Героем спектакля стал, как и следовало ожидать, Иван Васильев, примчавшийся танцевать Филиппа сразу после весеннего сезона в ABT (Американском балетном театре). Пожалуй, он единственный, кто чувствовал себя в драмбалетной стихии спектакля как рыба в воде. Главным образом потому, что никакого революционного марсельца не изображал, а играл самого себя — удалого и обаятельного любимца толпы, не боящегося ни драк, ни авантюр. Свою коронную, сделанную еще в Большом театре роль премьер обильно уснастил фирменными прыжковыми достижениями типа двойных револьтадов, "пистолетиков" в повороте, связки туров "двойной-двойной-тройной" и прочих невероятностей, среди которых оказался затейливый тройной содебаск с рабочей ногой, прижатой к опорной сзади и выходом на колено. Главной проблемой на премьере стали вращения: выкручивая свои пируэты, танцовщик ловил центр равновесия, извиваясь всем телом, — вероятно, отвык от покатой сцены. Но и порцию акробатики стоило бы уменьшить — она съедает высоту прыжка, меж тем как васильевское зависание в простейшем ballonne, но на недосягаемой высоте или его затяжной, параллельный полу, перекидной с сомкнутыми на мгновение ногами выглядят не менее эффектно, но значительно культурнее.

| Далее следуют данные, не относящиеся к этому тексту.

Definition Invalidated (db : St) : result SealPair :=
  let* link := latest_link db in
  if negb (le_invalidated link) then Err (Wrap "last entry is not invalidated" ErrConflict)
  else Ok {| sp_Source := le_source link; sp_Derived := le_derived link |}.

Definition id_eqb (a b : BlockID) : bool := bool_decide (a = b).

Definition PreviousDerived (db : St) (derived : BlockID) (revision : Z) : result BlockSeal :=
  let* (_, lastCanonical) := map_err (Wrap "failed to find last derived")
    (derivedNumToLastSource db (bid_Number derived) revision) in
  let* (selfIndex, self) := map_err (Wrap "failed to find first derived")
    (derivedNumToFirstSource db (bid_Number derived) revision) in
  if negb (id_eqb (BlockSeal_ID (le_derived lastCanonical)) derived) then
    Err (Wrap "found another block" ErrConflict)
  else if selfIndex =? 0 then Ok zeroSeal
  else
    let* prev := map_err (Wrap "cannot find previous derived") (readAt db (selfIndex - 1)) in
    Ok (le_derived prev).

Definition SourceToLastDerived (db : St) (source : BlockID) : result BlockSeal :=
  let* (_, link) := sourceNumToLastDerived db (bid_Number source) in
  if negb (id_eqb (BlockSeal_ID (le_source link)) source) then
    Err (Wrap "searched for last derived-from but found another" ErrConflict)
  else if le_invalidated link then Err ErrAwaitReplacementBlock
  else Ok (le_derived link).

Definition NextDerived (db : St) (derived : BlockID) (revision : Z) : result SealPair :=
  let* (selfIndex, self) := map_err (Wrap "failed to find derived")
    (derivedNumToLastSource db (bid_Number derived) revision) in
  if negb (id_eqb (BlockSeal_ID (le_derived self)) derived) then Err (Wrap "found another block" ErrConflict)
  else
    let* next := map_err (Wrap "cannot find next derived") (readAt db (selfIndex + 1)) in
    sealOrErr next.

Definition previousSource (db : St) (source : BlockID) : result BlockSeal :=
  let* (selfIndex, self) := map_err (Wrap "failed to find derived")
    (sourceNumToFirstDerived db (bid_Number source)) in
  if negb (id_eqb (BlockSeal_ID (le_source self)) source) then Err (Wrap "found another block" ErrConflict)
  else if selfIndex =? 0 then
    if bs_Number (le_source self) =? 0 then Ok zeroSeal
    else Err (Wrap "cannot find previous derived before start of database" ErrPreviousToFirst)
  else
    let* prev := map_err (Wrap "cannot find previous derived") (readAt db (selfIndex - 1)) in
    Ok (le_source prev).

Definition NextSource (db : St) (source : BlockID) : result BlockSeal :=
  let* (selfIndex, self) := map_err (Wrap "failed to find derived-from")
    (sourceNumToLastDerived db (bid_Number source)) in
  if negb (id_eqb (BlockSeal_ID (le_source self)) source) then Err (Wrap "found another block" ErrConflict)
  else
    let* next := map_err (Wrap "cannot find next derived-from") (readAt db (selfIndex + 1)) in
    Ok (le_source next).

Definition Next (db : St) (source derived : BlockID) : result SealPair :=
  let* (selfIndex, selfLink) := lookup_ db (bid_Number source) (bid_Number derived) in
  if negb (id_eqb (BlockSeal_ID (le_source selfLink)) source) then
    Err (Wrap "DB has another derived-from" ErrConflict)
  else if negb (id_eqb (BlockSeal_ID (le_derived selfLink)) derived) then
    Err (Wrap "DB has another derived" ErrConflict)
  else let* next := readAt db (selfIndex + 1) in sealOrErr next.

Definition DerivedToRevision (db : St) (derived : BlockID) : result Z :=
  let* (_, link) := map_err (Wrap "failed to get link entry")
    (derivedNumToLastSource db (bid_Number derived) RevisionAny) in
  if negb (id_eqb (BlockSeal_ID (le_derived link)) derived) then
    Err (Wrap "cannot determine revision" ErrConflict)
  else Ok (le_revision link).

Definition SourceToRevision (db : St) (source : BlockID) : result Z :=
  if st_Size db =? 0 then Ok FirstRevision
  else
    let* (_, link) := sourceNumToLastDerived db (bid_Number source) in
    if negb (id_eqb (BlockSeal_ID (le_source link)) source) then Err (Wrap "expected another" ErrConflict)
    else Ok (le_revision link).

Definition ContainsDerived (db : St) (derived : BlockID) (revision : Z) : result unit :=
  let* (_, link) := derivedNumToLastSource db (bid_Number derived) revision in
  if negb (id_eqb (BlockSeal_ID (le_derived link)) derived) then
    Err (Wrap "searched if derived but found another" ErrConflict)
  else if le_invalidated link then Err (Wrap "derived, but invalidated it" ErrAwaitReplacementBlock)
  else Ok tt.

Definition DerivedToFirstSource (db : St) (derived : BlockID) (revision : Z) : result BlockSeal :=
  let* (_, link) := derivedNumToFirstSource db (bid_Number derived) revision in
  if negb (id_eqb (BlockSeal_ID (le_derived link)) derived) then
    Err (Wrap "searched for first derived but found another" ErrConflict)
  else Ok (le_source link).

(** [Candidate]: the pair and the error, which may come together.  Only
    [ErrNotExact] of the first search is looked at; the link of any other
    failed search is the zero link. *)
Definition Candidate (db : St) (maxSource afterDerived : BlockID) (revision : Z) : result RefPair * option RefPair :=
  match
    (let* (_, lastOffered) := map_err (Wrap "failed to get last derived block")
       (sourceNumToLastDerived db (bid_Number maxSource)) in
     if negb (id_eqb (BlockSeal_ID (le_source lastOffered)) maxSource) then
       Err (Wrap "expected source" ErrConflict)
     else
       let seal := le_source lastOffered in
       let* sourceRef :=
         match previousSource db maxSource with
         | Ok parentSource => MustWithParent seal (BlockSeal_ID parentSource)
         | Err e =>
             if errors_Is e ErrPreviousToFirst then Ok (ForceWithParent seal {| bid_Hash := 0; bid_Number := 0 |})
             else Err (Wrap "failed to find parent-block of derived-from" e)
         | Panic => Panic
         end in
       Ok (lastOffered, sourceRef)) with
  | Ok (lastOffered, sourceRef) =>
      if bid_Number afterDerived <? bs_Number (le_derived lastOffered) then
        let next := bid_Number afterDerived +u 1 in
        (let* link :=
           match derivedNumToLastSource db next revision with
           | Ok (_, link) => Ok link
           | Err e =>
               if errors_Is e ErrNotExact then
                 match derivedNumToLastSource db next next with
                 | Ok (_, link) => Ok link
                 | Err _ => Err (Wrap "cannot find derived block" ErrDataCorruption)
                 | Panic => Panic
                 end
               else Ok zeroLink
           | Panic => Panic
           end in
         let* derivedRef := WithParent (le_derived link) afterDerived in
         Ok {| rp_Source := sourceRef; rp_Derived := derivedRef |}, None)
      else
        (Err ErrOutOfScope,
         Some {| rp_Source := sourceRef;
                 rp_Derived := {| l1_Hash := 0; l1_Number := 0; l1_ParentHash := 0; l1_Time := 0 |} |})
  | Err e => (Err e, None)
  | Panic => (Panic, None)
  end.

(** ** Updates *)

Definition append_link (db : St) (link : LinkEntry) : St * result unit :=
  match le_encode_entry link with
  | Ok e => st_Append db [e]
  | Err e => (db, Err e)
  | Panic => (db, Panic)
  end.

(** The revision of the new link after [last]. *)
Definition link_revision (last : LinkEntry) (derived : L1BlockRef) (invalidated revision : Z) : result Z :=
  if rev_Any revision then Ok (le_revision last)
  else if invalidated =? 0 then
    if negb (le_revision last =? revision) && negb (l1_Number derived =? rev_Number revision) then
      Err (Wrap "cannot insert entry with revision" ErrDataCorruption)
    else Ok revision
  else if l1_Hash derived =? invalidated then
    if le_revision last =? revision then Err (Wrap "invalidated link should change revision" ErrConflict)
    else if negb (l1_Number derived =? rev_Number revision) then
      Err (Wrap "expecting invalidated/replaced entry to match revision" ErrDataCorruption)
    else Ok revision
  else Ok revision.

(** The derived relation of the new link. *)
Definition check_derived_link (db : St) (last : LinkEntry) (derived : L1BlockRef) (invalidated : Z) : result unit :=
  let lastDerived := le_derived last in
  if bs_Number lastDerived =? l1_Number derived then
    if negb (invalidated =? 0) then
      if negb (bs_Hash lastDerived =? invalidated) then
        Err (Wrap "inserting block that invalidates another" ErrConflict)
      else Ok tt
    else if negb (bs_Hash lastDerived =? l1_Hash derived) then
      Err (Wrap "derived block conflicts with known derived block at same height" ErrConflict)
    else Ok tt
  else if bs_Number lastDerived +u 1 =? l1_Number derived then
    if negb (bs_Hash lastDerived =? l1_ParentHash derived) then
      Err (Wrap "derived block does not build on the last" ErrConflict)
    else Ok tt
  else if bs_Number lastDerived +u 1 <? l1_Number derived then
    Err (Wrap "last block is too far behind" ErrFuture)
  else if negb (invalidated =? 0) then
    let* (_, v) := map_err (Wrap "failed to check if older invalidated derived block was known")
      (derivedNumToLastSource db (l1_Number derived) (le_revision last)) in
    if negb (bs_Hash (le_derived v) =? invalidated) then Err (Msg "cannot invalidate mismatching block")
    else Ok tt
  else Err (Wrap "derived block is older than current derived block" ErrOutOfOrder).

(** The source relation of the new link. *)
Definition check_source_link (db : St) (last : LinkEntry) (source derived : L1BlockRef) : result unit :=
  let lastSource := le_source last in
  if bs_Number lastSource =? l1_Number source then
    if negb (bs_Hash lastSource =? l1_Hash source) then
      Err (Wrap "cannot add block as derived from another block at this height" ErrConflict)
    else Ok tt
  else if bs_Number lastSource +u 1 =? l1_Number source then
    if negb (bs_Hash lastSource =? l1_ParentHash source) then
      Err (Wrap "source does not build on the last" ErrConflict)
    else Ok tt
  else if bs_Number lastSource +u 1 <? l1_Number source then
    Err (Wrap "last block is too far behind" ErrFuture)
  else if bs_Hash (le_derived last) =? l1_Hash derived then
    let* (_, got) := map_err (Wrap "failed to check if block was derived from canonical source chain")
      (lookup_ db (l1_Number source) (l1_Number derived)) in
    if negb (bs_Hash (le_source got) =? l1_Hash source) then
      Err (Wrap "derived from non-canonical source" ErrConflict)
    else Err (Wrap "received latest block, derived from known old source" ErrIneffective)
  else Err (Wrap "deriving already at a later source" ErrOutOfOrder).

Definition link_of (source derived : L1BlockRef) (invalidated revision : Z) : LinkEntry :=
  {| le_source := BlockSealFromRef source; le_derived := BlockSealFromRef derived;
     le_revision := revision;
     le_invalidated := negb (invalidated =? 0) && (l1_Hash derived =? invalidated) |}.

(** The link to add after [last]; [None] when it is known already. *)
Definition next_link (db : St) (last : LinkEntry) (source derived : L1BlockRef) (invalidated revision : Z) : result (option LinkEntry) :=
  if le_invalidated last then Err (Wrap "cannot build on top of invalidated entry" ErrAwaitReplacementBlock)
  else
    let* r := link_revision last derived invalidated revision in
    if (bs_Number (le_source last) +u 1 =? l1_Number source) &&
       (bs_Number (le_derived last) +u 1 =? l1_Number derived) then
      Err (Wrap "must increment source or derived, not both" ErrOutOfOrder)
    else if id_eqb (BlockSeal_ID (le_derived last)) (L1BlockRef_ID derived) &&
            id_eqb (BlockSeal_ID (le_source last)) (L1BlockRef_ID source) then Ok None
    else
      let* _ := check_derived_link db last derived invalidated in
      let* _ := check_source_link db last source derived in
      Ok (Some (link_of source derived invalidated r)).

Definition addLink (db : St) (source derived : L1BlockRef) (invalidated revision : Z) : St * result unit :=
  let link := link_of source derived invalidated revision in
  if st_Size db =? 0 then
    if le_invalidated link then (db, Err (Wrap "first DB entry cannot be an invalidated entry" ErrConflict))
    else append_link db (link_of source derived invalidated (if rev_Any revision then FirstRevision else revision))
  else
    match (let* last := latest_link db in next_link db last source derived invalidated revision) with
    | Ok (Some link) => append_link db link
    | Ok None => (db, Ok tt)
    | Err e => (db, Err e)
    | Panic => (db, Panic)
    end.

В целом вооруженное деревянными ружьями и вилами "Пламя" оказалось оптимистичной выставкой достижений танцевального хозяйства — не только ведущих премьеров, но и труппы в целом, особенно ее мужской части. Выставкой жизнерадостной и понятной: получилось как раз то "искусство, которое принадлежит народу", каким оно было и восемьдесят, и шестьдесят лет назад. И сегодняшний народ, изменивший обличье, но не суть, опознал свое искусство оглушительной овацией: визг, свист, стенания, вопли "браво" засвидетельствовали желанность такой пищи духовной.